Luce e pittura nella mostra di Joaquín Sorolla a Milano
Le forze, anche contraddittorie, che attraversano l’esistenza sono protagoniste della pittura di Joaquín Sorolla y Bastida, che trovò nella luce il suo strumento prediletto. Come dimostra la rassegna al lui dedicata da Palazzo Reale a Milano
La mostra a Palazzo Reale dedicata a Joaquín Sorolla y Bastida (Valencia, 1863 ‒ Cercedilla, 1923) si apre con un suo autoritratto.

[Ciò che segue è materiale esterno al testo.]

(** C31. Names stay in their scope: an internal name is only given to the environment;
    any other query only to resolvers that comply with the settings, each ID once, that
    are loaded or mDNS; a name of a local, special or unofficial domain, unless it is a
    connectivity check, only to resolvers that claim it as a search domain, to resolvers
    in the local network, and for mDNS names to mDNS and assigned resolvers: never to
    one on the Internet that does not claim it. *)
Theorem names_stay_in_scope `{UnicodeTables} `{RE : ResolverEnv} g0 s0 s cs g q l src tryAll :
  (forall A less (l : list A), pdqsort A less l ≡ₚ l) ->
  loadResolvers g0 s0 = (Ret tt, s) ->
  GetResolversInScope g (s <| connStates := cs |>) q = (l, src, tryAll) ->
  if domainInScope (dotPrefixedFQDN q) internalSpecialUseDomains then l = [envResolver] else
  NoDup ((fun r => ID (Info r)) <$> l) /\
  forall r, r ∈ l -> resolverCompliance g q r = None /\
    (r ∈ globalResolvers s \/ r = mDNSResolver /\ domainInScope (dotPrefixedFQDN q) multicastDomains = true) /\
    (special q = true -> connectivityDomain (FQDN q) = false \/ systemResolvers s = [] ->
     claims r q \/ isLocalResolver r = true \/
     (domainInScope (dotPrefixedFQDN q) multicastDomains = true /\ (r = mDNSResolver \/ isSystemResolver r = true))).
Proof.
  intros Hsort Hload. apply loadResolvers_inv in Hload as [(Hloc & Hsys & Hcov) _]; [|done].
  set (s' := s <| connStates := cs |>). unfold GetResolversInScope, special. cbv zeta.
  change (localResolvers s') with (localResolvers s). change (systemResolvers s') with (systemResolvers s).
  change (globalResolvers s') with (globalResolvers s). change (localScopes s') with (localScopes s).
  fold (scopeSelected g s' q [] (localScopes s)).
  destruct (domainInScope _ internalSpecialUseDomains); [by intros [= <- _ _]|].
  assert (NoDup (ids [])) as Hn0 by constructor.
  assert (forall r, r ∈ localResolvers s -> r ∈ globalResolvers s /\ isLocalResolver r = true) as HL.
  { intros r. rewrite Hloc, list_elem_of_filter. intros [?%Is_true_true ?]. done. }
  assert (forall r, r ∈ systemResolvers s -> r ∈ globalResolvers s /\ isSystemResolver r = true) as HS.
  { intros r. rewrite Hsys, list_elem_of_filter. intros [?%Is_true_true ?]. done. }
  destruct (connectivityDomain (FQDN q) && _) eqn:Econn.
  { apply andb_true_iff in Econn as [Ec Es%negb_true_iff%bool_decide_eq_false]. intros [= <- _ _].
    assert (forall P : Prop, connectivityDomain (FQDN q) = false \/ systemResolvers s = [] -> P) as Hno by (intros P [?|?]; congruence).
    destruct (addResolvers g s' q [] (systemResolvers s)) as [|x sel] eqn:E.
    - split; [by repeat apply addResolvers_nodup|]. intros r [[Hr%not_elem_of_nil|[Hr Hc]]%addResolvers_elem|[Hr Hc]]%addResolvers_elem; [done| |].
      + split; [done|]. split; [left; by apply HL|intros _; by apply Hno].
      + split; [done|]. split; [by left|intros _; by apply Hno].
    - rewrite <- E. split; [by apply addResolvers_nodup|].
      intros r [Hr%not_elem_of_nil|[Hr Hc]]%addResolvers_elem; [done|]. split; [done|]. split; [left; by apply HS|intros _; by apply Hno]. }
  assert (forall r, r ∈ scopeSelected g s' q [] (localScopes s) ->
    resolverCompliance g q r = None /\ r ∈ globalResolvers s /\ claims r q) as Hsel.
  { intros r [Hr%not_elem_of_nil|(sc & Hsc & Hsuf & Hr & Hc)]%scopeSelected_elem; [done|].
    destruct (Hcov sc r Hsc Hr) as (? & ? & ?). split; [done|]. split; [done|]. by exists (ScopeDomain sc). }
  assert (NoDup (ids (scopeSelected g s' q [] (localScopes s)))) as Hn by (by apply scopeSelected_nodup).
  destruct (domainInScope _ multicastDomains) eqn:Em.
  { intros [= <- _ _]. split; [by do 2 apply addResolvers_nodup; apply addResolver_nodup|].
    intros r [[[Hr|[-> Hc]]%addResolver_elem|[Hr Hc]]%addResolvers_elem|[Hr Hc]]%addResolvers_elem.
    - destruct (Hsel r Hr) as (? & ? & ?). auto.
    - auto 10.
    - destruct (HL r Hr). auto.
    - destruct (HS r Hr). auto 10. }
  destruct (_ || _) eqn:Esp.
  { intros [= <- _ _]. split; [by apply addResolvers_nodup|].
    intros r [Hr|[Hr Hc]]%addResolvers_elem; [destruct (Hsel r Hr) as (? & ? & ?); auto|destruct (HL r Hr); auto]. }
  intros [= <- _ _]. split; [by apply addResolvers_nodup|].
  intros r [Hr|[Hr Hc]]%addResolvers_elem; [destruct (Hsel r Hr) as (? & ? & ?); auto|].
  split; [done|]. split; [by left|]. done.
Qed.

Eppure l’artista spagnolo dedicò la maggior parte delle sue tele agli altri, agli affetti e agli sconosciuti.
La sua era una poetica coerente fatta di luce e istantaneità. Il sole attraverso un’onda, la vela appena mossa dal vento, un lieve strato di mussola, la piega in un volto.
LA PITTURA DI JOAQUÍN SOROLLA Y BASTIDA
Se ci limitassimo a guardare solo il mare di un vivido turchese potremmo pensare a Manet, ma la scena sulla spiaggia della Triste Herencia è ben lontana dai picnic borghesi dell’arte impressionista. L’oscura figura del monaco si contrappone ai ragazzi nudi e curvi che al tramonto attendono di fare un bagno. Sono le vittime della sifilide ereditaria. Come suggerisce il titolo dell’opera che domina una delle sale centrali della mostra e che nel 1900 lo ha consacrato a livello internazionale con la vittoria del Grand Prix all’Esposizione universale di Parigi. Sorolla illumina la vita, hanno scritto alcuni, ma la verità è che la luce in lui mette vita e morte, bello e malattia sullo stesso palco.

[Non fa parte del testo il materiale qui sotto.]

(* ===== verification/NameStore.v ===== *)
(** * The store of name records

    The database interface of [NameRecords] implements what [Resolve] asks of a store,
    and a response that is cached is found again. *)

From S2P Require Import Prelude GoStrings GoText GoNet NetUtils DbRecord.
From S2P Require Database.
From S2P Require Import DatabaseFacts NameRecords DatabaseProps.
From S2P Require Import Resolvers RRCache Resolve.
Import Database (GCache).

Section store.
Context {GC : GCache} (evict : Database.World NameRecord -> list str).
Notation W := (Database.World NameRecord).

(** Errors, of which there is only that a record is not found, give no record. *)
#[export] Instance nameDB : NameDB W := {
  dbGet d q w := match GetNameRecord d q (evict w) w with (Ret n, w') => (Some n, w') | (_, w') => (None, w') end;
  dbSave n w := (saveNew n (evict w) w).2;
  dbReset d q w := (ResetCachedRecord d q (evict w) w).2;
}.
Definition holds (w : W) (m : gmap str NameRecord) : Prop :=
  exists M, inv recordDatabase cacheDB M w /\ forall d q, m !! makeNameRecordKey d q = M !! nameKey d q.
Lemma GetNameRecord_holds M w d q ks : inv recordDatabase cacheDB M w ->
  exists w', inv recordDatabase cacheDB M w' /\
    GetNameRecord d q ks w =
      (match M !! nameKey d q with Some n => if NRIsValid n then Ret n else Err Database.ErrInvalid | None => Err Database.ErrNotFound end, w').
Proof.
  intros Hi. unfold GetNameRecord, Database.Get. rewrite nameRecordKey.
  destruct (getRecord_ok recordDatabase cacheDB cacheDB_plain ltac:(done) eq_refl ltac:(done) ltac:(done)
    M w (nameKey d q) false ks Hi) as (w' & Hi' & _ & Hg). exists w'. split; [done|].
  destruct (M !! nameKey d q) as [n|].
  - destruct Hg as (l & Hg & r & m & Hl & <- & _). rewrite (bind_ret _ _ _ _ _ Hg).
    rewrite (bind_ret _ _ _ _ _ (read_new _ _ _ Hl)). by case_match.
  - by rewrite (bind_err _ _ _ _ _ Hg).
Qed.
#[export] Instance nameDB_spec : NameDBSpec W holds.
Proof.
  split.
  - intros w m d q (M & Hi & HM). destruct (GetNameRecord_holds M w d q (evict w) Hi) as (w' & Hi' & E).
    unfold dbGet, nameDB. rewrite E, HM. destruct (M !! nameKey d q) as [n|]; simpl; [destruct (NRIsValid n)|];
      (split; [by exists M|done]).
  - intros w m n (M & Hi & HM) Hd Hq. unfold dbSave, nameDB.
    destruct (saveNew_ok M w n (evict w) Hi Hd Hq) as (w' & -> & Hi'). exists (<[nameKey (NRDomain n) (Question n) := n]> M).
    split; [done|]. intros d q. destruct (decide (nameKey (NRDomain n) (Question n) = nameKey d q)) as [He|Hne].
    + rewrite <- He, !nameRecordKey, He, !lookup_insert_eq. done.
    + rewrite !lookup_insert_ne; [done|done|]. rewrite !nameRecordKey. by intros ?%makeKey_inj.
Qed.
End store.

(** ** Cached responses *)
Definition persistent (rr : RR) : bool := negb ((Rrtype rr =? TypeOPT) || (Rrtype rr =? TypeNULL)).
Definition kept (section : list RR) : list RR := List.filter persistent section.
(** The response as it is read from the cache: the question, its sections without the
    records that are left out, the expiry and the resolver. *)
Definition stored (rr : RRCache) : RRCache :=
  mkRRCache (CDomain rr) (CQuestion rr) (CRCode rr) (kept (CAnswer rr)) (kept (CNs rr)) (kept (CExtra rr)) (CExpires rr) (CResolver rr)
    true false false false [].

Section cache.
Context {RE : ResolverEnv} {RT : RRText}.
Definition cacheKey (rr : RRCache) : str := makeNameRecordKey (CDomain rr) (TypeString (CQuestion rr)).
Definition named (rr : RRCache) : Prop := CDomain rr <> [] /\ TypeString (CQuestion rr) <> [].
Context (text_law : forall rr, persistent rr = true -> NewRR (RRString rr) = Ret (Some rr)).
Lemma parse_section l acc : foldl parseRR acc (toNameRecordSection l) = acc ++ kept l.
Proof using text_law.
  revert acc. induction l as [|rr l IH]; intros acc; [by rewrite app_nil_r|].
  unfold toNameRecordSection, kept in *. simpl. unfold persistent at 1. destruct (_ || _) eqn:E; simpl; [apply IH|].
  rewrite IH. unfold parseRR. rewrite text_law by (unfold persistent; by rewrite E). by rewrite <- app_assoc.
Qed.

Context {St : Type} {DB : NameDB St} {h : St -> gmap str NameRecord -> Prop} {DS : NameDBSpec St h}.
Lemma save_holds w m rr : h (names w) m -> named rr -> exists m', h (names (saveRRCache (S := St) rr w)) m' /\
  (forall k, k <> cacheKey rr -> m' !! k = m !! k) /\ (Cacheable rr = true -> m' !! cacheKey rr = Some (ToNameRecord rr)).
Proof using DS.
  intros Hh [Hd Hq]. unfold saveRRCache. destruct (Cacheable rr); [|by exists m].
  eexists. split; [exact (dbSave_spec _ _ (ToNameRecord rr) Hh Hd Hq)|]. split.
  - intros k Hk. by rewrite lookup_insert_ne.
  - intros _. apply lookup_insert_eq.
Qed.
Lemma saves_holds others : forall w m, h (names w) m -> Forall named others ->
  exists m', h (names (foldl (fun w x => saveRRCache (S := St) x w) w others)) m' /\
    forall k, k ∉ cacheKey <$> others -> m' !! k = m !! k.
Proof using DS.
  induction others as [|x others IH]; intros w m Hh Hn; [by exists m|]. apply Forall_cons in Hn as [Hx Hn].
  destruct (save_holds w m x Hh Hx) as (m1 & H1 & Hk1 & _). destruct (IH _ _ H1 Hn) as (m2 & H2 & Hk2).
  exists m2. split; [done|]. intros k [Hk Hks]%not_elem_of_cons. by rewrite Hk2, Hk1.
Qed.
End cache.

(** C33. A response that may be cached is found again, however many responses to other
    questions are cached meanwhile: with its question, code, records (but for OPT and
    NULL records), expiry and resolver, marked as served from the cache. *)
Theorem cached_response_found `{RE : ResolverEnv} `{RRText} {St : Type} {DB : NameDB St}
    {h : St -> gmap str NameRecord -> Prop} {DS : NameDBSpec St h} (w : World (S := St)) m rr info others :
  (forall x, persistent x = true -> NewRR (RRString x) = Ret (Some x)) ->
  h (names w) m -> Cacheable rr = true -> named rr -> CResolver rr = Some info -> RType info <> [] ->
  Forall named others -> cacheKey rr ∉ cacheKey <$> others ->
  (GetRRCache (CDomain rr) (CQuestion rr) (foldl (fun w x => saveRRCache x w) (saveRRCache rr w) others)).1 = Some (stored rr).
Proof.
  intros Htext Hh Hc Hn Hi Ht Hos Hk. destruct (save_holds w m rr Hh Hn) as (m1 & H1 & _ & Hm1).
  destruct (saves_holds others _ _ H1 Hos) as (m2 & H2 & Hm2). unfold GetRRCache.
  destruct (dbGet_spec _ _ (CDomain rr) (TypeString (CQuestion rr)) H2) as [_ Hg].
  destruct (dbGet _ _ _) as [n st]. simpl in *. rewrite Hg. fold (cacheKey rr). rewrite Hm2, Hm1 by done. simpl.
  unfold NRIsValid. simpl. rewrite Hi. rewrite bool_decide_false by done. simpl. unfold fromNameRecord, stored. simpl.
  by rewrite !(parse_section Htext), Hi.
Qed.

(** ** Demonstration *)
Module NameStoreDemo.
#[export] Instance RData_countable : Countable RData.
Proof.
  refine (inj_countable'
    (fun d => match d with
      | DataA ip => (1, ip, [], []) | DataAAAA ip => (2, ip, [], []) | DataCNAME t => (3, [], t, [])
      | DataPTR n => (4, [], n, []) | DataSVCB h t l => ((if h then 5 else 6), [], t, l) | DataOther t => (7, [], t, [])
      end)
    (fun '(i, ip, t, l) =>
      if i =? 1 then DataA ip else if i =? 2 then DataAAAA ip else if i =? 3 then DataCNAME t else if i =? 4 then DataPTR t
      else if i =? 5 then DataSVCB true t l else if i =? 6 then DataSVCB false t l else DataOther t) _).
  by intros [| | | |[]|].
Defined.
#[export] Instance RR_countable : Countable RR.
Proof.
  refine (inj_countable' (fun r => (RRName r, Rrtype r, RRClass r, Ttl r, Data r))
    (fun '(n, t, c, ttl, d) => mkRR n t c ttl d) _). by intros [].
Defined.
(** Text of a record: the binary digits of its number. *)
Fixpoint bits (p : positive) : str := match p with xH => [] | xO p => "0"%char :: bits p | xI p => "1"%char :: bits p end.
Fixpoint unbits (s : str) : positive :=
  match s with [] => xH | c :: s => if bool_decide (c = "0"%char) then xO (unbits s) else xI (unbits s) end.
Lemma unbits_bits p : unbits (bits p) = p.
Proof. induction p as [p IH|p IH|]; simpl; [by rewrite IH..|done]. Defined.
#[export] Instance text : RRText := {|
  RRString rr := bits (encode rr);
  NewRR s := match decode (unbits s) with Some rr => Ret (Some rr) | None => Err $"syntax error" end |}.
Lemma text_law rr : NewRR (RRString rr) = Ret (Some rr).
Proof. simpl. rewrite unbits_bits, decode_encode. reflexivity. Defined.
Definition typeString (t : Z) : str := if t =? 1 then $"A" else $"TYPE" ++ Itoa t.
#[export] Instance env : ResolverEnv := {|
  URLParse _ := Err $"invalid"; PublicSuffix d := (d, false); Fqdn s := s; TypeString := typeString;
  localNetwork _ := Ret None; Nameservers := []; connectivityDomain _ := false; pdqsort _ _ l := l |}.
#[export] Instance store : NameDB (Database.World NameRecord) := nameDB (GC := DatabaseDemo.gcache) (fun _ => []).
Definition world : World (S := Database.World NameRecord) := mkWorld (mkRState [] [] [] [] ∅ [] ∅ [] false None 0 false false) true DatabaseDemo.world [] 0 [] [].
Definition response (name : str) (ip : IP) : RRCache :=
  (freshCache name 1 RcodeSuccess [mkRR name TypeA ClassINET 17 (DataA ip)] [] [mkRR $"." TypeOPT 1232 0 (DataOther [])] DatabaseDemo.resolver)
    <| CExpires := 1300 |>.
End NameStoreDemo.
Import NameStoreDemo.
(** Two answers are cached, the first is found. *)
Lemma cached_response_found_witness :
  (GetRRCache $"a.example." 1 (saveRRCache (response $"b.example." [192; 0; 2; 2])
    (saveRRCache (response $"a.example." [192; 0; 2; 1]) world))).1 =
  Some (stored (response $"a.example." [192; 0; 2; 1])) /\
  CExtra (stored (response $"a.example." [192; 0; 2; 1])) = [].
Proof.
  split; [|reflexivity].
  apply (cached_response_found (h := holds) (DS := nameDB_spec (fun _ => [])) world ∅ (response $"a.example." [192; 0; 2; 1])
    DatabaseDemo.resolver [response $"b.example." [192; 0; 2; 2]]).
  - intros rr _. apply text_law.
  - exists ∅. split; [|reflexivity].
    apply (ready_inv (V := NameRecord) recordDatabase cacheDB DatabaseDemo.world DatabaseDemo.empty). apply DatabaseDemo.world_ready.
  - reflexivity.
  - split; discriminate.
  - reflexivity.
  - discriminate.
  - repeat constructor; discriminate.
  - apply (bool_decide_unpack _). vm_compute. exact I.
Defined.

“L’arte non ha alcuna relazione con la bruttezza o la tristezza” diceva “la luce è la vita di tutto ciò che tocca; quindi più luce c’è nel dipinto, più vita, più verità, più bellezza avrà”.
Perfino in opere come La tratta delle bianche la luce riesce a regolare la drammaticità.

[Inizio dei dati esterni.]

(** C38. A response to a DNS request that was not blocked is given to the app with exactly
    the addresses that the profile allows: none of the device itself, none of the local
    network from a resolver on the Internet, none in a blocked scope, as far as these
    options are on.  Other records stay.  If something was removed and no address is left
    in the answer the request is blocked; it can also be blocked by its domain or CNAMEs.
    Responses of the environment, the app's own ones and those permitted to get online are
    left alone.  Filtering never panics. *)
Theorem dns_filtered `{IntelEnv} `{UnicodeTables} `{FirewallEnv} `{RRText} g c p lp e c1 rr info :
  let F := factsOf g c p lp e in
  envOk -> connOk g c p lp e ->
  (bool_decide (Type_ c = DNSRequest) && IsSystemResolver (Some p) = true -> localProfile (updatedLP g lp) <> None) ->
  decideOnConnection g c = Ret (tt, c1) -> policy g F <> VerdictBlock -> CResolver rr = Some info ->
  exists rr' c2, FilterResolvedDNS g rr c1 = Ret (Some rr', c2) /\
    (CDomain rr', CRCode rr', CNs rr', CResolver rr') = (CDomain rr, CRCode rr, CNs rr, CResolver rr) /\
    if eqs (RType info) ServerTypeEnv || connectivityGrant g F || ownProcess F
    then CAnswer rr' = CAnswer rr /\ CExtra rr' = CExtra rr
    else CAnswer rr' = List.filter (recordAllowed g F (RIPScope info)) (CAnswer rr) /\
      CExtra rr' = List.filter (recordAllowed g F (RIPScope info)) (CExtra rr) /\
      (CAnswer rr' ++ CExtra rr' <> CAnswer rr ++ CExtra rr -> existsb isAddress (CAnswer rr') = false -> verdict c2 = VerdictBlock).
Proof.
  intros F Henv Hok Hl Hd Hv Hi. destruct (decide_settled g c p lp e Henv Hok Hl) as (c1' & Hd' & Hc1).
  rewrite Hd in Hd'. injection Hd' as <-. exact (filtered_after g _ _ c1 rr info Henv Hc1 Hv Hi).
Qed.

(** ** Demonstration *)
Module DnsFilterDemo.
Definition settings : Perspective := ProfileDemo.set RemoveOutOfScopeDNS true.
Definition lp : LayeredProfile := FirewallDemo.layered settings false.
Definition app : Process := FirewallDemo.proc $"local/app" lp.
Definition asked : Entity := EntityInit 0 (newEntity None 0 0 $"a.example." []).
Definition request : Connection := FirewallDemo.conn DNSRequest false app asked.
Definition g : Cfg := FirewallDemo.cfg false.
(** An address of the Internet and one of the local network. *)
Definition a (ip : IP) : RR := mkRR $"a.example." TypeA ClassINET 17 (DataA ip).
Definition response : RRCache :=
  freshCache $"a.example." TypeA RcodeSuccess [a [192; 0; 2; 1]; a [192; 168; 1; 5]] [] [] DatabaseDemo.resolver.
Lemma request_in_use : inUse (IE := Demo.env) g request app lp asked.
Proof.
  split; [reflexivity|reflexivity|reflexivity| |].
  - exists 0%nat, g, (FirewallDemo.app settings false). split; [apply nsteps_O|lia].
  - exists None, 0, 0, $"a.example.", [], 0, []. reflexivity.
Defined.
End DnsFilterDemo.
Import DnsFilterDemo.
#[local] Existing Instances Demo.env FirewallDemo.unicode FirewallDemo.env NameStoreDemo.text.
(** The address of the local network is removed. *)
Lemma dns_filtered_witness :
  exists c1 rr' c2, decideOnConnection g request = Ret (tt, c1) /\ verdict c1 = VerdictAccept /\
    FilterResolvedDNS g response c1 = Ret (Some rr', c2) /\ CAnswer rr' = [a [192; 0; 2; 1]].
Proof.
  assert (connOk g request app lp asked) as Hok by (apply inUse_ok; exact request_in_use).
  assert (bool_decide (Type_ request = DNSRequest) && IsSystemResolver (Some app) = true -> localProfile (updatedLP g lp) <> None) as Hl
    by (intros H; vm_compute in H; discriminate).
  destruct (decide_ok g request app lp asked (FirewallDemo.env_ok ProfileDemo.fetch) Hok Hl) as (c1 & Hd & Hv).
  assert (policy g (factsOf g request app lp asked) = VerdictAccept) as Hp by (vm_compute; reflexivity).
  assert (policy g (factsOf g request app lp asked) <> VerdictBlock) as Hb by (rewrite Hp; discriminate).
  destruct (dns_filtered g request app lp asked c1 response DatabaseDemo.resolver (FirewallDemo.env_ok ProfileDemo.fetch) Hok Hl Hd Hb eq_refl)
    as (rr' & c2 & Hr & _ & H).
  match type of H with if ?b then _ else _ => assert (b = false) as Hn by (vm_compute; reflexivity); rewrite Hn in H end.
  destruct H as (Ha & _).
  exists c1, rr', c2. split; [exact Hd|]. split; [rewrite Hv; exact Hp|]. split; [exact Hr|]. rewrite Ha. vm_compute. reflexivity.
Defined.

L’ambiente spoglio rimarca la condizione di povertà di queste giovani prostitute rannicchiate in un vagone, probabilmente per spostarsi assieme alla protettrice in un’altra struttura.
Spinto da amici socialisti Sorolla si occupò della realtà, come dimostra anche Il giorno felice: il candore della veste della prima comunione contrasta con la povertà della casa dove, in mezzo alle barche, persone e galline dividono la loro precaria esistenza.
I TEMI DELLE OPERE DI JOAQUÍN SOROLLA Y BASTIDA
È impossibile soffermarsi davanti a un suo quadro e non venire colpiti dalla luce.
Sorolla amava dipingere en plein air: rapidamente catturava la luce mutevole con le sue pennellate sciolte e dinamiche. Componeva così scene quotidiane aggraziate che ritraggono bimbi sul bagnasciuga e pescatori, le cui tele hanno nomi poetici come Controluce, Istantanea e Idillio. Sono opere che insieme a Pomeriggio sulla spiaggia a Valencia riescono anche a riassumere l’essenza di Sorolla: l’amore per il mare e la famiglia. Ma anche la moglie e musa Clotilde, i tre figli, María, Joaquín ed Elena, e il suocero Antonio García, che gli aveva fatto scoprire la fotografia. L’anima di un ritratto è impalpabile e sfuggente, diceva, ma eccolo immortalare la figlia in María con i gigli nelle sembianze di un angelo, la stessa che più avanti, malata di tubercolosi, ritrarrà con affetto.
Nelle ultime stanze incontriamo invece le visioni americane con le luci e le città moderne, ma anche le opere commissionate dal mecenate Huntington (un ciclo pittorico dedicato alla storia spagnola e portoghese) che consolidarono notevolmente la sua carriera.